### Work item
Restate, word for word, every line of the data.

### Data supplied
(** * Post-compose publishing pipeline ([build_scripts/post_actions.py])

    A shallow embedding of the post-compose transformation pipeline:
    path scheme, tree reorganisation, updateinfo injection, kickstart
    mirroring, manifest rewriting, ISO collection and promotion of the
    "latest" directory, together with the properties of these steps.

    Layout of the development:
    - [Str]       Python string operations used by the script;
    - [Pathlib]   [pathlib.PurePosixPath] (parsing, joining, [name], [parent]);
    - [Fnmatch]   shell-style patterns used by [Path.glob];
    - [Json]      JSON values as [json.load] returns them;
    - [Ini]       the [ConfigParser] view of a [.treeinfo] file;
    - [Fs]        a file system with directories, hard links and symlinks;
    - [PostActions] the functions of [post_actions.py], one definition each. *)

From stdpp Require Import gmap strings list fin_maps pretty.
From Stdlib Require Import ZArith Ascii String.

Local Open Scope string_scope.
Set Warnings "-register-all".

(* ===================================================================== *)
(** ** Python strings *)
(* ===================================================================== *)

Module Str.

(** [s.startswith(p)] *)
Definition startswith (p s : string) : bool := String.prefix p s.

(** [strip p s] is the rest of [s] after the prefix [p], when [s] starts with [p]. *)
Fixpoint strip (p s : string) : option string :=
  match p with
  | EmptyString => Some s
  | String a p' =>
      match s with
      | EmptyString => None
      | String b s' => if Ascii.eqb a b then strip p' s' else None
      end
  end.

(** [s.split(sep)] for a one-character separator: never the empty list. *)
Fixpoint split_on (sep : ascii) (s : string) : list string :=
  match s with
  | EmptyString => [EmptyString]
  | String c s' =>
      if Ascii.eqb c sep then EmptyString :: split_on sep s'
      else match split_on sep s' with
           | [] => [String c EmptyString]
           | w :: ws => String c w :: ws
           end
  end.

(** [sep.join(l)] *)
Fixpoint join (sep : string) (l : list string) : string :=
  match l with
  | [] => EmptyString
  | [x] => x
  | x :: rest => x ++ sep ++ join sep rest
  end.

Definition lower_ascii (c : ascii) : ascii :=
  let n := nat_of_ascii c in
  if (65 <=? n)%nat && (n <=? 90)%nat then ascii_of_nat (n + 32) else c.

(** [s.lower()] on ASCII text *)
Fixpoint lower (s : string) : string :=
  match s with
  | EmptyString => EmptyString
  | String c s' => String (lower_ascii c) (lower s')
  end.

(** [s.replace(old, new)] for a non-empty [old]: leftmost, non-overlapping
    occurrences.  The fuel bounds the number of characters consumed. *)
Fixpoint replace_fuel (fuel : nat) (old new s : string) : string :=
  match fuel with
  | O => s
  | S fuel' =>
      match s with
      | EmptyString => EmptyString
      | String c s' =>
          match strip old s with
          | Some rest => new ++ replace_fuel fuel' old new rest
          | None => String c (replace_fuel fuel' old new s')
          end
      end
  end.

Definition replace (old new s : string) : string :=
  match old with
  | EmptyString => s
  | _ => replace_fuel (String.length s) old new s
  end.

(** [tpl.format(arch=arch)] for the templates of [PATH_DICTIONARY], whose
    only replacement field is [{arch}]. *)
Definition format_arch (tpl arch : string) : string := replace "{arch}" arch tpl.

(** a single path component: non-empty, without a slash, not [.] *)
Fixpoint has_char (c : ascii) (s : string) : bool :=
  match s with
  | EmptyString => false
  | String d s' => Ascii.eqb c d || has_char c s'
  end.

Definition plain_name (s : string) : bool :=
  negb (String.eqb s "") && negb (String.eqb s ".") && negb (has_char "/"%char s).

End Str.

(* ===================================================================== *)
(** ** pathlib *)
(* ===================================================================== *)

Module Pathlib.

(** A [PurePosixPath]: its root ([""], ["/"] or ["//"]) and its parts
    without the root. *)
Record Path := mkPath { root : string; parts : list string }.

#[global] Instance Path_eq_dec : EqDecision Path.
Proof. solve_decision. Defined.

Definition keep_part (s : string) : bool :=
  negb (String.eqb s "") && negb (String.eqb s ".").

(** POSIX: exactly two leading slashes are kept, any other number of
    leading slashes is one root. *)
Definition root_of (s : string) : string :=
  match s with
  | String "/" (String "/" (String "/" _)) => "/"
  | String "/" (String "/" _) => "//"
  | String "/" _ => "/"
  | _ => ""
  end.

(** [Path(s)] *)
Definition parse (s : string) : Path :=
  mkPath (root_of s) (List.filter keep_part (Str.split_on "/"%char s)).

Definition is_absolute (p : Path) : bool := negb (String.eqb (root p) "").

(** [p / s] for one string segment: an absolute segment replaces [p]. *)
Definition join1 (p : Path) (s : string) : Path :=
  let q := parse s in
  if is_absolute q then q else mkPath (root p) (parts p ++ parts q).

### Written solution
(** * Post-compose publishing pipeline ([build_scripts/post_actions.py])

    A shallow embedding of the post-compose transformation pipeline:
    path scheme, tree reorganisation, updateinfo injection, kickstart
    mirroring, manifest rewriting, ISO collection and promotion of the
    "latest" directory, together with the properties of these steps.

    Layout of the development:
    - [Str]       Python string operations used by the script;
    - [Pathlib]   [pathlib.PurePosixPath] (parsing, joining, [name], [parent]);
    - [Fnmatch]   shell-style patterns used by [Path.glob];
    - [Json]      JSON values as [json.load] returns them;
    - [Ini]       the [ConfigParser] view of a [.treeinfo] file;
    - [Fs]        a file system with directories, hard links and symlinks;
    - [PostActions] the functions of [post_actions.py], one definition each. *)

From stdpp Require Import gmap strings list fin_maps pretty.
From Stdlib Require Import ZArith Ascii String.

Local Open Scope string_scope.
Set Warnings "-register-all".

(* ===================================================================== *)
(** ** Python strings *)
(* ===================================================================== *)

Module Str.

(** [s.startswith(p)] *)
Definition startswith (p s : string) : bool := String.prefix p s.

(** [strip p s] is the rest of [s] after the prefix [p], when [s] starts with [p]. *)
Fixpoint strip (p s : string) : option string :=
  match p with
  | EmptyString => Some s
  | String a p' =>
      match s with
      | EmptyString => None
      | String b s' => if Ascii.eqb a b then strip p' s' else None
      end
  end.

(** [s.split(sep)] for a one-character separator: never the empty list. *)
Fixpoint split_on (sep : ascii) (s : string) : list string :=
  match s with
  | EmptyString => [EmptyString]
  | String c s' =>
      if Ascii.eqb c sep then EmptyString :: split_on sep s'
      else match split_on sep s' with
           | [] => [String c EmptyString]
           | w :: ws => String c w :: ws
           end
  end.

(** [sep.join(l)] *)
Fixpoint join (sep : string) (l : list string) : string :=
  match l with
  | [] => EmptyString
  | [x] => x
  | x :: rest => x ++ sep ++ join sep rest
  end.

Definition lower_ascii (c : ascii) : ascii :=
  let n := nat_of_ascii c in
  if (65 <=? n)%nat && (n <=? 90)%nat then ascii_of_nat (n + 32) else c.

(** [s.lower()] on ASCII text *)
Fixpoint lower (s : string) : string :=
  match s with
  | EmptyString => EmptyString
  | String c s' => String (lower_ascii c) (lower s')
  end.

(** [s.replace(old, new)] for a non-empty [old]: leftmost, non-overlapping
    occurrences.  The fuel bounds the number of characters consumed. *)
Fixpoint replace_fuel (fuel : nat) (old new s : string) : string :=
  match fuel with
  | O => s
  | S fuel' =>
      match s with
      | EmptyString => EmptyString
      | String c s' =>
          match strip old s with
          | Some rest => new ++ replace_fuel fuel' old new rest
          | None => String c (replace_fuel fuel' old new s')
          end
      end
  end.

Definition replace (old new s : string) : string :=
  match old with
  | EmptyString => s
  | _ => replace_fuel (String.length s) old new s
  end.

(** [tpl.format(arch=arch)] for the templates of [PATH_DICTIONARY], whose
    only replacement field is [{arch}]. *)
Definition format_arch (tpl arch : string) : string := replace "{arch}" arch tpl.

(** a single path component: non-empty, without a slash, not [.] *)
Fixpoint has_char (c : ascii) (s : string) : bool :=
  match s with
  | EmptyString => false
  | String d s' => Ascii.eqb c d || has_char c s'
  end.

Definition plain_name (s : string) : bool :=
  negb (String.eqb s "") && negb (String.eqb s ".") && negb (has_char "/"%char s).

End Str.

(* ===================================================================== *)
(** ** pathlib *)
(* ===================================================================== *)

Module Pathlib.

(** A [PurePosixPath]: its root ([""], ["/"] or ["//"]) and its parts
    without the root. *)
Record Path := mkPath { root : string; parts : list string }.

#[global] Instance Path_eq_dec : EqDecision Path.
Proof. solve_decision. Defined.

Definition keep_part (s : string) : bool :=
  negb (String.eqb s "") && negb (String.eqb s ".").

(** POSIX: exactly two leading slashes are kept, any other number of
    leading slashes is one root. *)
Definition root_of (s : string) : string :=
  match s with
  | String "/" (String "/" (String "/" _)) => "/"
  | String "/" (String "/" _) => "//"
  | String "/" _ => "/"
  | _ => ""
  end.

(** [Path(s)] *)
Definition parse (s : string) : Path :=
  mkPath (root_of s) (List.filter keep_part (Str.split_on "/"%char s)).

Definition is_absolute (p : Path) : bool := negb (String.eqb (root p) "").

(** [p / s] for one string segment: an absolute segment replaces [p]. *)
Definition join1 (p : Path) (s : string) : Path :=
  let q := parse s in
  if is_absolute q then q else mkPath (root p) (parts p ++ parts q).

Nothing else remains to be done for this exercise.